ICO reports current coffee supply remains sufficient
The International Coffee Organisation, in its monthly report, stated that the recent rally in coffee prices underwent a notable reversal in November 2016, attributed to improved weather prospects in Brazil and Vietnam and a concurrent depreciation in the Brazilian real. This has reduced concerns over future supply, although the market has been in deficit for the last couple of years and prospects for Robusta production are still less than optimal. Nevertheless, current availability of coffee remains sufficient, with total exports of 112.4 million bags over the last 12 months.
After reaching a 23 month high of 155.52 USD cents/lb on 7 November, the daily price of the London based ICO’s composite indicator fell precipitously to a low of 137.01 cents towards the end of the month, down by over 18.5 cents. This decline was attributed to improving prospects for future supply, along with a depreciation in the Brazilian real after several months of appreciation. Despite this downward trend, the monthly average for November grew by 2.2% on 145.82 cents, its highest level since January 2015.
The decline in daily prices was most evident in the three Arabica group indicators, which all fell by around 25 cents from high to low over the course of November. The Robusta group dropped by 8 cents in daily terms but settled mostly unchanged compared to the October monthly average. The daily arbitrage between the New York and London futures markets narrowed significantly to around 60 cents by the end of November, while price volatility spiked considerably.
Exports for the first month of the new coffee year (October) were 1.9% lower than last year on 9.1 million bags. Shipments of Arabica were 4.7% higher, while Robustas were 12.9% lower, despite an increase in exports estimated from Vietnam. Robusta availability from Brazil has dropped to negligible levels as lower output so far this year has squeezed the domestic market.
Exports from Peru continued their strong performance in recent months, with exports for the first seven months of their crop year (April to October) up by 31.2% compared to 2015-16, reaching nearly 2.5 million bags, suggesting that production this year has improved considerably.

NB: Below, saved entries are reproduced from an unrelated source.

Lemma NoDup_insert_mid (xs ys : list Z) x :
  NoDup (xs ++ x :: ys) <-> (x ∉ xs ++ ys) /\ NoDup (xs ++ ys).
Proof. by rewrite <- Permutation_middle, NoDup_cons. Qed.

(** Split freshness and distinctness of pointers into atomic hypotheses. *)
Ltac fresh_split :=
  repeat progress (rewrite <- ?app_assoc in *; cbn [app] in *;
    rewrite ?NoDup_insert_mid, ?NoDup_cons, ?not_elem_of_app, ?not_elem_of_cons in *;
    destruct_and?).

(** Execute the next cell access of a pointer program. *)
Ltac pstep :=
  first
    [ erewrite load_Ok by cell
    | erewrite set_next_Ok by cell
    | erewrite set_prev_Ok by cell ];
  rewrite bind_Ok; cbn [next prev].

Lemma modifies_insert2 S (h h' : nodes) p n :
  modifies S h h' -> is_Some (h !! p) -> p ∈ S -> modifies S h (<[p := n]> h').
Proof.
  intros H Hp Hin. eapply modifies_trans_same; [exact H|].
  destruct (modifies_mapped _ _ _ _ H Hp) as [m Hm]. by eapply modifies_insert.
Qed.

Lemma lseg_set_prev_first h pp pp' x xs nn :
  x ∉ xs -> lseg h pp (x :: xs) nn ->
  lseg (<[x := LNode (first_or nn xs) pp']> h) pp' (x :: xs) nn.
Proof.
  intros Hx [_ Hs]. split; [apply lookup_insert_eq|]. by apply lseg_insert.
Qed.

Lemma lseg_set_next_last h pp xs x nn nn' :
  x ∉ xs -> lseg h pp (xs ++ [x]) nn ->
  lseg (<[x := LNode nn' (last_or pp xs)]> h) pp (xs ++ [x]) nn'.
Proof.
  rewrite !lseg_app. cbn. intros Hx (Hs & _ & _). split_and!; [|apply lookup_insert_eq|done].
  by apply lseg_insert.
Qed.

Lemma llist_initial_node_rep l h node :
  node <> 0 -> is_Some (h !! node) ->
  exists l' h', llist_initial_node l h node = Ok (l', h') /\
    llist_rep h' l' [node] /\ modifies [node] h h'.
Proof.
  intros H0 [n Hn]. unfold llist_initial_node. pstep. pstep.
  eexists _, _. split; [reflexivity|]. split.
  - split; cbn; auto using NoDup_singleton; [set_solver|]. by cell.
  - eapply modifies_insert2; [eapply modifies_insert; eauto| |]; set_solver.
Qed.

Lemma u64_succ n : u64 (u64 (Z.of_nat n) + 1) = u64 (Z.of_nat (S n)).
Proof. unfold u64. rewrite Zplus_mod_idemp_l. f_equal. lia. Qed.

Lemma u64_pred n : u64 (u64 (Z.of_nat (S n)) - 1) = u64 (Z.of_nat n).
Proof. unfold u64. rewrite Zminus_mod_idemp_l. f_equal. lia. Qed.

Lemma llist_rep_insert h h' l xs ys x :
  llist_rep h l (xs ++ ys) -> x ∉ xs ++ ys -> x <> 0 ->
  lseg h' 0 (xs ++ x :: ys) 0 ->
  llist_rep h' (LList (u64 (count l + 1)) (first_or x xs) (last_or x ys)) (xs ++ x :: ys).
Proof.
  intros [Hh Ht Hc Hd H0 Hs] Hn Hn0 Hs'. split; cbn; auto.
  - by rewrite first_or_app.
  - by rewrite last_or_app.
  - by rewrite Hc, u64_succ, length_insert_mid.
  - by apply NoDup_insert_mid.
  - set_solver.
Qed.

Lemma first_or_ne d (xs : list Z) p : p <> d -> p ∉ xs -> first_or d xs <> p.
Proof. destruct xs; set_solver. Qed.

Lemma last_or_ne d (xs : list Z) p : p <> d -> p ∉ xs -> last_or d xs <> p.
Proof. revert d; induction xs; cbn; set_solver. Qed.

Lemma last_or_default (xs : list Z) x d : last_or d (xs ++ [x]) = x.
Proof. by rewrite last_or_app. Qed.

Ltac mods :=
  repeat first
    [ apply modifies_refl
    | eapply modifies_insert2; [|eauto|set_solver]].
(* ===== verification/Buddy.v ===== *)
(** * mem/buddy.c: the physical page allocator *)

From S2P Require Import Prelude LList Memmap Pfndb.
#[local] Open Scope Z_scope.

Definition MIN_ORDER : Z := 0.
Definition MAX_ORDER : Z := 14.
Definition ALLOC_FLAG_NOFAIL : Z := Z.shiftl 1 0.

Definition GET_MAX_ORDER (order : Z) : Z := Z.land (Z.shiftr order 4) 15.
Definition GET_CUR_ORDER (order : Z) : Z := Z.land (Z.shiftr order 0) 15.
Definition SET_MAX_ORDER (order val : Z) : Z := u8 (Z.lor (Z.land order 15) (Z.shiftl val 4)).
Definition SET_CUR_ORDER (order val : Z) : Z := u8 (Z.lor (Z.land order 240) (Z.shiftl val 0)).

(** The free lists, the memory their nodes live in (the free pages, through
    the direct map) and the page frame database. *)
Record buddy_state := BuddyState { orders : list llist; mem : nodes; frames : pfndb }.

Section Buddy.
Context `{cfg : kconfig}.

Definition GET_ORDER_SIZE (order : Z) : Z := shl64 1 (PAGE_SIZE_SHIFT + order).
Definition GET_ORDER (addr : Z) : Z := builtin_ctzll addr - PAGE_SIZE_SHIFT.

(** Read-modify-write of the entry of [paddr]. *)
Definition update_entry (st : buddy_state) (paddr : Z) (f : page -> page) : res buddy_state :=
  pg ← load (frames st) (pfndb_get_entry paddr);
  db ← store (frames st) (pfndb_get_entry paddr) (f pg);
  Ok (BuddyState (orders st) (mem st) db).

Definition push_order (st : buddy_state) (order node : Z) : res buddy_state :=
  '(ls, h) ← arr_push (orders st) (mem st) order node;
  Ok (BuddyState ls h (frames st)).

Definition pop_order (st : buddy_state) (order : Z) : res (Z * buddy_state) :=
  '(n, ls, h) ← arr_pop (orders st) (mem st) order;
  Ok (n, BuddyState ls h (frames st)).

Definition delete_order (st : buddy_state) (order node : Z) : res buddy_state :=
  '(ls, h) ← arr_delete (orders st) (mem st) order node;
  Ok (BuddyState ls h (frames st)).

Definition buddy_add_block (st : buddy_state) (paddr ord : Z) : res buddy_state :=
  st ← update_entry st paddr (fun pg => set_type pg PFNDB_PAGE_FREE);
  st ← update_entry st paddr (fun pg => set_order pg (SET_MAX_ORDER (order pg) ord));
  st ← update_entry st paddr (fun pg => set_order pg (SET_CUR_ORDER (order pg) ord));
  push_order st ord (TO_HHDM paddr).

Fixpoint add_range_loop (fuel : nat) (st : buddy_state) (addr end_ : Z) : res buddy_state :=
  match fuel with
  | O => NoFuel
  | S fuel =>
      if addr <? end_ then
        _ ← dbg_assert (negb (addr =? 0));
        let pages := Z.shiftr (u64 (end_ - addr)) PAGE_SIZE_SHIFT in
        let max_fit := log2ull pages in
        let align := GET_ORDER addr in
        let ord := MIN MAX_ORDER (MIN max_fit align) in
        st ← buddy_add_block st addr ord;
        add_range_loop fuel st (u64 (addr + GET_ORDER_SIZE ord)) end_
      else Ok st
  end.

(** Every iteration adds at least one page, so one unit of fuel per page of
    the range, and one to leave the loop, is enough. *)
Definition buddy_add_range_nlock (st : buddy_state) (start len : Z) : res buddy_state :=
  let end_ := ALIGN_DOWN (u64 (start + len)) PAGE_SIZE in
  let start := ALIGN_UP start PAGE_SIZE in
  if end_ <=? start then Ok st
  else add_range_loop (S (Z.to_nat (pfndb_get_entry (end_ - start)))) st start end_.

Definition buddy_add_range (st : buddy_state) (start len : Z) : res buddy_state :=
  buddy_add_range_nlock st start len.

Fixpoint buddy_init (balloc_last_addr : Z) (entries : list memmap_entry) (st : buddy_state)
    : res buddy_state :=
  match entries with
  | [] => Ok st
  | entry :: entries' =>
      st ← (if decide (mtype entry = LIMINE_MEMMAP_USABLE) then
              let start := MAX (ALIGN_UP (base entry) PAGE_SIZE)
                               (u64 (balloc_last_addr + PAGE_SIZE)) in
              let end_ := ALIGN_DOWN (u64 (base entry + length_ entry)) PAGE_SIZE in
              buddy_add_range_nlock st start (u64 (end_ - start))
            else Ok st);
      buddy_init balloc_last_addr entries' st
  end.

(** The search for a larger order to split; at most [MAX_ORDER + 1] turns. *)
Fixpoint find_larger (fuel : nat) (st : buddy_state) (corder : Z) : res (Z * Z * buddy_state) :=
  match fuel with
  | O => NoFuel
  | S fuel =>
      if corder <=? MAX_ORDER then
        '(node, st) ← pop_order st corder;
        if node =? 0 then find_larger fuel st (corder + 1) else Ok (node, corder, st)
      else Ok (0, corder, st)
  end.

Fixpoint split_down (fuel : nat) (st : buddy_state) (addr max_order corder order_ : Z)
    : res (Z * buddy_state) :=
  match fuel with
  | O => NoFuel
  | S fuel =>
      if corder >? order_ then
        let corder := corder - 1 in
        let buddy := u64 (addr + GET_ORDER_SIZE corder) in
        st ← update_entry st (FROM_HHDM buddy) (fun pg => set_type pg PFNDB_PAGE_FREE);
        st ← update_entry st (FROM_HHDM buddy)
               (fun pg => set_order pg (SET_MAX_ORDER (order pg) max_order));
        st ← update_entry st (FROM_HHDM buddy)
               (fun pg => set_order pg (SET_CUR_ORDER (order pg) corder));
        st ← push_order st corder buddy;
        split_down fuel st addr max_order corder order_
      else Ok (corder, st)
  end.

Definition order_fuel : nat := 16.

Definition buddy_allocate (st : buddy_state) (order_ flags_ : Z) : res (Z * buddy_state) :=
  '(node, st) ← pop_order st order_;
  if negb (node =? 0) then
    st ← update_entry st (FROM_HHDM node) (fun pg => set_type pg PFNDB_PAGE_ALLOCATED);
    Ok (FROM_HHDM node, st)
  else
    '(node, corder, st) ← find_larger order_fuel st (order_ + 1);
    if node =? 0 then
      if negb (Z.land flags_ ALLOC_FLAG_NOFAIL =? 0) then Panic else Ok (0, st)
    else
      let addr := node in
      root_entry ← load (frames st) (pfndb_get_entry (FROM_HHDM addr));
      let max_order := GET_MAX_ORDER (order root_entry) in
      '(corder, st) ← split_down order_fuel st addr max_order corder order_;
      main_entry ← load (frames st) (pfndb_get_entry (FROM_HHDM addr));
      _ ← assert (bool_decide (type main_entry = PFNDB_PAGE_FREE));
      st ← update_entry st (FROM_HHDM addr) (fun pg => set_type pg PFNDB_PAGE_ALLOCATED);
      st ← update_entry st (FROM_HHDM addr)
             (fun pg => set_order pg (SET_CUR_ORDER (order pg) corder));
      Ok (FROM_HHDM addr, st).

(** The coalescing loop of [buddy_free]: [entry] always is the entry of
    [paddr], and [addr] its direct map address. *)
Fixpoint coalesce (fuel : nat) (st : buddy_state) (paddr corder : Z)
    : res (Z * Z * buddy_state) :=
  match fuel with
  | O => NoFuel
  | S fuel =>
      entry ← load (frames st) (pfndb_get_entry paddr);
      if corder <? GET_MAX_ORDER (order entry) then
        let buddy_paddr := Z.lxor paddr (GET_ORDER_SIZE corder) in
        buddy_entry ← load (frames st) (pfndb_get_entry buddy_paddr);
        if negb (bool_decide (type buddy_entry = PFNDB_PAGE_FREE)) then Ok (paddr, corder, st)
        else if negb (GET_CUR_ORDER (order buddy_entry) =? corder) then Ok (paddr, corder, st)
        else
          st ← delete_order st corder (TO_HHDM buddy_paddr);
          let paddr := if buddy_paddr <? paddr then buddy_paddr else paddr in
          st ← update_entry st buddy_paddr (fun pg => set_type pg PFNDB_PAGE_ALLOCATED);
          coalesce fuel st paddr (corder + 1)
      else Ok (paddr, corder, st)
  end.

Definition buddy_free (st : buddy_state) (paddr order_ : Z) : res buddy_state :=
  '(paddr, corder, st) ← coalesce order_fuel st paddr order_;
  st ← update_entry st paddr (fun pg => set_type pg PFNDB_PAGE_FREE);
  st ← update_entry st paddr (fun pg => set_order pg (SET_CUR_ORDER (order pg) corder));
  push_order st corder (TO_HHDM paddr).

(** mem/pmm.h.  Of the [memset] of the new page, the part this state sees is
    the list node at its start, which becomes zero. *)
Definition pmm_alloc_page (st : buddy_state) : res (Z * buddy_state) :=
  '(paddr, st) ← buddy_allocate st MIN_ORDER ALLOC_FLAG_NOFAIL;
  h ← store (mem st) (TO_HHDM paddr) (LNode 0 0);
  Ok (paddr, BuddyState (orders st) h (frames st)).

Definition pmm_free_page (st : buddy_state) (paddr : Z) : res buddy_state :=
  buddy_free st paddr MIN_ORDER.
End Buddy.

Colombia has also started the year in a positive fashion, with production in the first two months of the year (October and November) coming to just over 3 million bags, which is the highest volume for the period since 1998. This also means that total production by Colombia over the last 12 months has reached 14.4 million bags, compared to 13.8 million in the previous period. However, the potential of heavy rains if La Niña develops in early 2017 could have an impact on the crop.
In summary, while supplies over the last couple of years have been running a little short, with deficits in both 2014-15 and 2015-16, there is some potential for recovery in 2016-17, particularly in Arabica. Output of Robusta is still expected to fall, with lower crops anticipated in most major producers, but prospects for Arabica are more positive.